Experimental study on rewetting of a flat plate

Abstract

The present investigation reports the rewetting phenomenon of a flat surface where the water front approaches the centre of a heated plate from all the edges. The water front further develops a water pool above the plate surface. The typical transient temperature response for the combination of flow and developing pool boiling has been investigated. The effect of several parameters, including initial surface temperature (300 °C to 600 °C), coolant flow rate (25 g/s to 63.3 g/s) and input wall heat flux (44 kW/m2 to 66 kW/m2) on rewetting patterns have been studied. It is observed that the rewetting of the flat plate is sensitive to initial surface temperature and coolant injection flow rate. Increase in initial surface temperature and decrease in coolant injection flow rate results in delayed rewetting whereas variation in input heat flux has a marginal effect on peak surface temperature and time delay for initiation of a rewetting phenomenon. The observed physical phenomena include movement of the waterfront from plate edges towards its centre, leading waterfront edge vaporisation, detachment of water droplets from leading edge, the formation of the water pool, temporary generation of vapour columns and mist formation within the developing pool.
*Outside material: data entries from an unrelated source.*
Definition resume (Decode : list Byte.byte -> error + listResponse)
    (params : ListParams) (cursor : string) (w : World)
    : itree void1 (World * unit) :=
  interp_state handle (ITree.iter (ListPaginate_loop Decode params) cursor) w.

(** One call of the single-page fetcher in a world. *)
Definition fetch (Decode : list Byte.byte -> error + listResponse)
    (params : ListParams) (w : World)
    : itree void1 (World * (error + ListResponse)) :=
  interp_state handle (List Decode params) w.

(** The first [n] steps of a closed run. *)
Fixpoint burn {R : Type} (n : nat) (t : itree void1 R) : option R :=
  match n with
  | O => None
  | S n' =>
      match observe t with
      | RetF r => Some r
      | TauF t' => burn n' t'
      | VisF e _ => match e with end
      end
  end.

(** Lines 102-110 once the consumer has answered [more] to the page of
    [resp]: return, or go round with the next cursor. *)
Definition proceed (Decode : list Byte.byte -> error + listResponse)
    (params : ListParams) (resp : ListResponse) (more : bool) (w : World)
    : itree void1 (World * unit) :=
  if negb more then Ret (w, tt)
  else if String.eqb (NextPageCursor resp) EmptyString then Ret (w, tt)
  else resume Decode params (NextPageCursor resp) w.

(** ** Vocabulary of the statements *)

(** The exchange answers 200 with a readable body that decodes to [lr]. *)
Definition serves (Decode : list Byte.byte -> error + listResponse)
    (x : Exchange) (lr : listResponse) : Prop :=
  exists resp b,
    reply x = inr resp /\ StatusCode resp = StatusOK /\
    Body resp = inr b /\ Decode b = inr lr.

(** The exchange answers 429 with a readable body and the [Retry-After]
    header [raw]. *)
Definition throttles (x : Exchange) (raw : string) : Prop :=
  exists resp b,
    reply x = inr resp /\ StatusCode resp = StatusTooManyRequests /\
    Body resp = inr b /\ Header_Get (Header_ resp) "Retry-After" = raw.
(** C7.  When the last call [execute_query] makes is the store's
    [execute_query] and that call raises [e], then [execute_query] raises
    [e]; the audit log has grown by at most one connection entry followed by
    one query entry with [success = false] and [rows_returned = 0]; the cache
    is as the lookup left it, so it holds no entry that was not there before;
    and the query count is unchanged. *)
Theorem store_failure_is_audited_and_propagated :
  forall (query : string) (self self' : t S) (w w' : World)
         (res : Outcome QueryResult) (pre : list Call) (e : Exception),
    execute_query new_service query (self, w) = (res, (self', w')) ->
    calls self'
    = calls self ++ pre ++ [StoreCall (store_execute_query query) (Some e)] ->
    res = Raises e /\
    (exists before ts,
        AuditLogger._logs (audit_logger self')
        = AuditLogger._logs (audit_logger self) ++ before
          ++ [query_entry ts (UserPermissions.user_id (user_permissions self))
                query false 0]
        /\ Forall is_connection_entry before) /\
    query_cache self' = snd (fst (QueryCache.get query (query_cache self) w)) /\
    (forall k v,
        PyDict.get k (QueryCache._cache (query_cache self')) = Some v ->
        PyDict.get k (QueryCache._cache (query_cache self)) = Some v) /\
    MetricsCollector.query_count (metrics_collector self')
    = MetricsCollector.query_count (metrics_collector self).
Proof.
  intros query self self' w w' res pre e H Hcalls.
  assert (Hsub : query_cache self'
                 = snd (fst (QueryCache.get query (query_cache self) w)) ->
                 forall k v,
                   PyDict.get k (QueryCache._cache (query_cache self')) = Some v ->
                   PyDict.get k (QueryCache._cache (query_cache self)) = Some v).
  { intros -> k v. apply get_adds_nothing. }
  unfold_proxy.
  repeat (break_hyp H; cbn in H).
  all: inversion H; subst; clear H; cbn in Hcalls.
  all: try (exfalso; apply trace_grows in Hcalls; exact Hcalls).
  all: repeat rewrite <- app_assoc in Hcalls; cbn [app] in Hcalls.
  all: apply trace_tail in Hcalls; destruct Hcalls as [Hlast _]; cbn in Hlast.
  all: try discriminate Hlast.
  all: inversion Hlast; subst; clear Hlast; cbn in Hsub |- *.
  all: (split; [reflexivity |]).
  all: (split; [| split; [reflexivity | split; [now apply Hsub | reflexivity]]]).
  all: try solve [ exists []; eexists; split; [cbn; reflexivity | constructor] ].
  all: try solve [ eexists [_]; eexists;
                   split; [cbn; rewrite <- app_assoc; reflexivity
                          | repeat constructor] ].
Qed.




End ProxyProperties.
(** [set_rules_for_symbol]: the result and the updated
    [EXPECTED_ORDER_REQUESTS_RULES]. *)
Definition set_rules_for_symbol (rules_map : gmap string (list Rule)) (symbol : string)
    (rules : list Rule) : result unit Error * gmap string (list Rule) :=
  match rules with
  | [] => (Err (Msg ("No rules provided for symbol " ++ symbol) None), rules_map)
  | _ =>
  (* .entry(symbol).or_default() *)
  let existing_rules := default [] (rules_map !! symbol) in
  let m1 := <[symbol := existing_rules]> rules_map in
  match existing_rules with
  | [] => (Err (Msg ("No rules found for symbol " ++ symbol
                     ++ ". Should be hardcoded before calling this function") None), m1)
  | _ =>
  let global_rules := filter (fun r => is_global r = true) existing_rules in
  match global_rules with
  | [] => (Err (Msg ("No global rules found for symbol " ++ symbol
                     ++ ". Should be hardcoded and set into some static before calling this function")
                    None), m1)
  | _ =>
  let new_set0 := fold_left (fun s r => hs_insert r s) global_rules [] in
  match add_submitted_rules rules new_set0 with
  | Err e => (Err e, m1)
  | Ok [] => (Err (Msg ("Logic bug, new set of rules is empty for symbol " ++ symbol) None), m1)
  | Ok new_set => (Ok tt, <[symbol := new_set]> m1)
  end
  end
  end
  end.

End Rules.
Arguments Global {Payload} _.
Arguments PerGrid {Payload} _.

(* ------------------------------------------------------------------ *)
(** ** The caller: [FuturesAccount::place_order] (account.rs) *)

Section PlaceOrder.
Context `{Serialize OrderTrackingItem} `{Deserialize OrderTrackingItem}.
Context {Payload : Type}.
Context (payload_period : Payload -> RulePeriod).
Context (payload_matches_order : Payload -> TopNEntry OrderTrackingItem -> bool).
Context (payload_validate : Payload -> TopNEntry OrderTrackingItem -> result unit Error).
Lemma dget_dset_opt {A K V} `{EqDecision K} (key : A -> K) (g : A -> option V) l x :
  (forall y, y ∈ l -> key y = key x -> g y = g x) -> x ∈ l ->
  dget (dset_all fst snd [] (omap (fun x => pair (key x) <$> g x) l)) (key x) = g x.
Proof.
  intros Hg Hx. destruct (g x) as [v|] eqn:E.
  - apply (dget_dset_all fst snd [] _ (key x, v)).
    + intros [k v'] Hin Hk. apply list_elem_of_omap in Hin as (y & Hy & Hyv). cbn in Hk. subst k.
      destruct (g y) as [v2|] eqn:E2; [|done]. injection Hyv as Hk <-. rewrite (Hg y Hy Hk) in E2.
      by injection E2 as ->.
    + apply list_elem_of_omap. exists x. by rewrite E.
  - rewrite dget_dset_all_ne; [done|]. intros ([k v] & Hk & Hin)%list_elem_of_fmap.
    apply list_elem_of_omap in Hin as (y & Hy & Hyv). cbn in Hk. subst k.
    destruct (g y) as [v2|] eqn:E2; [|done]. injection Hyv as Hk _. by rewrite (Hg y Hy Hk) in E2.
Qed.

Lemma res_fold_ext {A B} (f g : B -> A -> res B) acc l :
  (forall acc x, x ∈ l -> f acc x = g acc x) -> res_fold f acc l = res_fold g acc l.
Proof.
  revert acc; induction l as [|x l IH]; intros acc Hfg; [done|]. cbn [res_fold].
  rewrite Hfg by (by left). destruct (g acc x); [|done]. apply IH. intros; apply Hfg; by right.
Qed.

Lemma res_fold_map {A B C} (f : C -> B -> res C) (g : A -> B) acc l :
  res_fold f acc (map g l) = res_fold (fun acc x => f acc (g x)) acc l.
Proof.
  revert acc; induction l as [|x l IH]; intros acc; simpl; [done|].
  by destruct (f acc (g x)); simpl.
Qed.

Lemma res_fold_prod {A B C} (f : A -> C -> B -> res C) acc l k :
  res_fold (fun acc x => res_fold (f x) acc k) acc l =
  res_fold (fun acc p => f p.1 acc p.2) acc (list_prod l k).
Proof.
  revert acc; induction l as [|x l IH]; intros acc; simpl; [done|].
  rewrite res_fold_app, res_fold_map. simpl.
  destruct (res_fold (f x) acc k); [apply IH|done].
Qed.

Lemma omap_some_filter {A B} (P : A -> Prop) `{forall x, Decision (P x)} (g : A -> option B)
    (h : A -> B) (l : list A) :
  (forall x, x ∈ l -> g x = if decide (P x) then Some (h x) else None) ->
  omap g l = map h (filter P l).
Proof.
  induction l as [|x l IH]; intros Hg; [done|]. cbn. rewrite Hg by (by left).
  rewrite (IH (fun y Hy => Hg y (list_elem_of_further _ _ _ Hy))).
  by destruct (decide (P x)).
Qed.

Lemma io_bind_ok {W A B} (m : IO W A) (f : A -> IO W B) w a w1 :
  m w = (Ok a, w1) -> (m ≫= f) w = f a w1.
Proof. intros E. unfold mbind, IO_bind. by rewrite E. Qed.

Lemma io_bind_err {W A B} (m : IO W A) (f : A -> IO W B) w e w1 :
  m w = (Err e, w1) -> (m ≫= f) w = (Err e, w1).
Proof. intros E. unfold mbind, IO_bind. by rewrite E. Qed.

(** [decided E b m]: [m] succeeds when [b] holds and otherwise raises an
    exception of the kind [E]. *)
Definition decided {A} (E : exn -> Prop) (b : bool) (m : res A) : Prop :=
  if b then is_ok m = true else exists e, m = Err e /\ E e.

Lemma decided_ok {A} E (m : res A) : is_ok m = true -> decided E true m.
Proof. done. Qed.

Lemma decided_bind {A B} E b (m : res A) (k : A -> res B) :
  decided E b m -> (forall a, m = Ok a -> is_ok (k a) = true) -> decided E b (m ≫= k).
Proof.
  unfold decided. destruct b; [|intros (e & -> & He) _; by exists e].
  destruct m as [a|e']; [|done]. intros _ Hk. by apply (Hk a).
Qed.

(** A loop whose steps are decided one by one. *)
Lemma decided_fold {A B} E (P : A -> bool) (f : B -> A -> res B) acc l :
  (forall acc x, x ∈ l -> decided E (P x) (f acc x)) -> decided E (forallb P l) (res_fold f acc l).
Proof.
  revert acc; induction l as [|x l IH]; intros acc Hf; [done|]. simpl.
  pose proof (Hf acc x ltac:(by left)) as Hx. unfold decided in Hx.
  destruct (P x); [|destruct Hx as (e & -> & He); by exists e]. destruct (f acc x) as [acc'|]; [|done]. simpl.
  apply IH. intros; apply Hf; by right.
Qed.

Lemma decided_mapM {A B} E (P : A -> bool) (f : A -> res B) l :
  (forall x, x ∈ l -> decided E (P x) (f x)) -> decided E (forallb P l) (mapM f l).
Proof.
  induction l as [|x l IH]; intros Hf; [done|]. simpl.
  pose proof (Hf x ltac:(by left)) as Hx. unfold decided in Hx.
  destruct (P x); [|destruct Hx as (e & -> & He); by exists e]. destruct (f x) as [b|]; [|done]. simpl.
  apply decided_bind; [|done]. apply IH. intros; apply Hf; by right.
Qed.

(** A loop of steps that all succeed. *)
Lemma mapM_is_ok {A B} (f : A -> res B) l :
  is_ok (mapM f l) = true <-> Forall (fun x => is_ok (f x) = true) l.
Proof.
  induction l as [|x l IH]; [by split|]. rewrite Forall_cons, <- IH. simpl.
  destruct (f x), (mapM f l); simpl; naive_solver.
Qed.

Lemma bind_is_ok {A B} (m : res A) (f : A -> res B) :
  is_ok m = true -> (forall a, is_ok (f a) = true) -> is_ok (m ≫= f) = true.
Proof. destruct m; [intros _ Hf; apply Hf|done]. Qed.

Lemma foldl_inv {A B} (P : B -> Prop) (f : B -> A -> B) b l :
  P b -> (forall b x, P b -> P (f b x)) -> P (foldl f b l).
Proof. intros Hb Hf. revert b Hb; induction l as [|x l IH]; intros b Hb; simpl; auto. Qed.

(** What every element of a loop's result satisfies. *)
Lemma mapM_Forall {A B} (P : B -> Prop) (f : A -> res B) l ms :
  (forall x m, f x = Ok m -> P m) -> mapM f l = Ok ms -> Forall P ms.
Proof.
  intros Hf Hm. apply res_mapM_ok in Hm. induction Hm as [|x m l ms Hx Hm IH]; constructor; eauto.
Qed.

(** Case analysis on a computation in the error monad. *)
Ltac res_inv :=
  repeat match goal with
  | H : (_ ≫= _) = Ok _ |- _ =>
      let a := fresh "a" in let Ha := fresh "Ha" in
      apply res_bind_ok in H; destruct H as (a & Ha & H)
  | H : Ok _ = Ok _ |- _ => injection H as H; try subst
  | H : mret _ = Ok _ |- _ => injection H as H; try subst
  | H : Err _ = Ok _ |- _ => discriminate H
  end.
A film boiling correlation has been proposed for predicting the heat transfer coefficients for the rewetting of a flat plate. Mass flux parameter is introduced in the correlation to address the effect of different reflooding rate, which is not prevalent in the traditional film boiling correlations. The proposed correlation can predict the heat transfer coefficient in the range of ±15% of the experimental observation.